The third path, as I see it, is the path of Existentialism wherein the individual has to rely only upon his self for meaning. This path is closely related to the concept of nihilism and its political manifestation in the French Revolution, the Bolshevic Revolution and the Nazi, or the German revolution.

Having said that, the path that seems most durable to me is the path of religion however irrational religion must seem to some. I think that religion will outlast classical philosophical rationalism and will also outlast the revolutionary existential nihilism.

I would also add that our current society has come to the existential point of nihilistic being, as I see it.

I know that's a little off topic boagie, but I just wanted to get that out there. Thanks.

--Pythagorean
boagie
 
  1  
Reply Sun 11 Mar, 2007 04:17 pm
@Pythagorean,
Pythagorean

Off topic I shouldn't think so,it was my feeling that we have been looking for a sense of direction,and this seems like a good begining point.I think we might all agree,we are in a state of free fall reguarding a new mythology.The fact that there is no return to that old time religion/mythology,we have indeed, inherited the wind.

I believe though post modernism is given far to much status.Traditional philosophy before post modernism looked like R, sometime after post modernism,it will look like R.The fact that it is troublesome is so only in a negative way,much like a virus introduced into your computer.The intent of its introduction might to be of a similar mean spirited nature.

Nihilism as I have stated before,offers up something to which might prove to be the building blocks of a powerful new philosophy,perhaps even developing in time into a world mythology.The new approach to science is indicative of this,that of "General Systems Theory",a wholistic approach which like nihilism,underlines the significants of a relational world view.

Together with the unfolding discovers of science,this relational world view will only prove itself more vital to a healthy world.The on going discovers of science will only underline the absurdity of traditional western religions.An existential position is indeed where we find ourselves,but think what that means,starting to experience apparent reality for what it really seems to be,not disected,not separate,not independently existent, but relational.Until this reality is the common experience of the collective we remain in trouble.It seem to me the function of this post modernism is to direct us in the opposite direction,one of separateness,disected individualism,this I believe is the recipe for the wasteland.

You may be right about religion,in particular Christianity out liveing most anything,but that is hardly the highroad,after all,what does it really require,where thinking is taboo.



Part To Part,Part To The Whole And The Whole,To Each Of Its Parts.
Dexter78
 
  1  
Reply Tue 13 Mar, 2007 11:35 am
@boagie,
It seems that, in this society anyway, it is a growing view that to be independent it is a requirement that one be alone, and this person is viewed as strong, courageous, etc.

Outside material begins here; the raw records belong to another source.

Lemma main_leaves_temp_directory_witness :
  startup_tmp Demo.E ∈ dirs (main Demo.E (Demo.boot Demo.base_dirs)).2
  ∧ EvMkdir (startup_tmp Demo.E)
    ∈ fresh_events (Demo.boot Demo.base_dirs)
        (main Demo.E (Demo.boot Demo.base_dirs)).2.
Proof.
  assert (P0 : argv Demo.E = [Text "/lib/"]) by reflexivity.
  assert (P1 : HOME Demo.E = Some "/home/u") by reflexivity.
  assert (P2 : Fs.existsSync (startup_tmp Demo.E) (Demo.boot Demo.base_dirs) = false)
    by (vm_compute; reflexivity).
  assert (P3 : Fs.check_parent (startup_tmp Demo.E) (Demo.boot Demo.base_dirs) = None)
    by (vm_compute; reflexivity).
  exact (main_leaves_temp_directory Demo.E (Demo.boot Demo.base_dirs)
           "/lib/" [] "/home/u" P0 P1 P2 P3).
Defined.

(** The script on the machine of [Demo]: Portal gets its icon and its
    shortcut, and the script ends with status 0. *)
Lemma main_demo :
  let r := main Demo.E (Demo.boot (Demo.launcher_dir :: Demo.base_dirs)) in
  r.1 = Some 0%nat
  ∧ map fst (shortcuts (events r.2)) = [shortcutPath Demo.cfg "Portal"]
  ∧ copy_targets (events r.2)
    = ["/home/u/.local/share/icons/hicolor/64x64/apps/steam_icon_440.png"].
Proof. by vm_compute. Qed.

(** Where the server of the icons never answers, the lookup of Portal is
    followed by a fetch that does not complete: the script does not end. *)
Lemma main_waits :
  (main Cases.E_silent (Demo.boot (Demo.launcher_dir :: Demo.base_dirs))).1 = None.
Proof. by vm_compute. Qed.
(** * ROOMANCE API: the relationship / decision engine of [src/main.py]

    A shallow embedding of the request handlers of [src/main.py] that read and
    write the [match], [profile] and [message] collections, over a small model
    of the document store they call, followed by the properties of the
    like/dislike ledger, of candidate discovery, of the chat list and of
    message retrieval. *)

From stdpp Require Import gmap strings list sorting pretty.
From Stdlib Require Import ZArith.

#[local] Set Warnings "-register-all,-clear-no-such-hyp".
Local Open Scope string_scope.
Local Open Scope Z_scope.
Local Open Scope list_scope.

(** ** Values and documents *)

(** A [bson.ObjectId]: twelve opaque bytes, read here as one number. *)
Definition ObjectId : Type := N.

(** A naive UTC [datetime], as microseconds since the epoch. *)
Definition datetime : Type := Z.

(** The values the handlers store in documents and return in responses. *)
Inductive value : Type :=
  | VNone
  | VInt (n : Z)
  | VStr (s : string)
  | VStrs (l : list string)
  | VOid (o : ObjectId)
  | VDate (t : datetime).

#[global] Instance value_eq_dec : EqDecision value.
Proof. solve_decision. Defined.

(** A Python [dict] with string keys: a stored document, a query document, an
    update document or a response body. *)
Abbreviation dict := (gmap string value).

(** [d.get(k)]: Python's [None] when the key is missing. *)
Definition py_get (d : dict) (k : string) : value := default VNone (d !! k).

(** Truth value of a Python object, as [if x:] tests it. *)
Definition truthy (v : value) : bool :=
  match v with
  | VNone => false
  | VInt n => negb (n =? 0)
  | VStr s => negb (bool_decide (s = ""))
  | VStrs l => negb (bool_decide (l = []))
  | VOid _ => true
  | VDate _ => true
  end.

When people start searching for a new way to not be like anyone else simply for the reason of not being like anyone else, then people can view their resulting lonleyness as a sign that they've succeded in this venture. As long as people attempt to define themselves as a cutout from society instead of incorperating their indisputable relation to it, lonelyness will continue to grow.

I agree that Christianity, or religion in general, may outlive other forms of thought since it takes very good care of itself. It addresses many fears and questions that most people share on some level and it's inherent irrationality may add to its appeal.
boagie
 
  1  
Reply Tue 13 Mar, 2007 01:28 pm
@Dexter78,
Dexter,


An excellent insight! I have been trying to push a relational world view in a number of posts lately,this quite nicely underlines that happyness does not come of separateness.

I am afraid that I think the irrationality is what is most attractive to believers,people to lazy to think for themselves.People who can be made to believe in absurdities can just as easily be made to commit atrocities,the orders just have to be coming from the right source/an unquestionable source.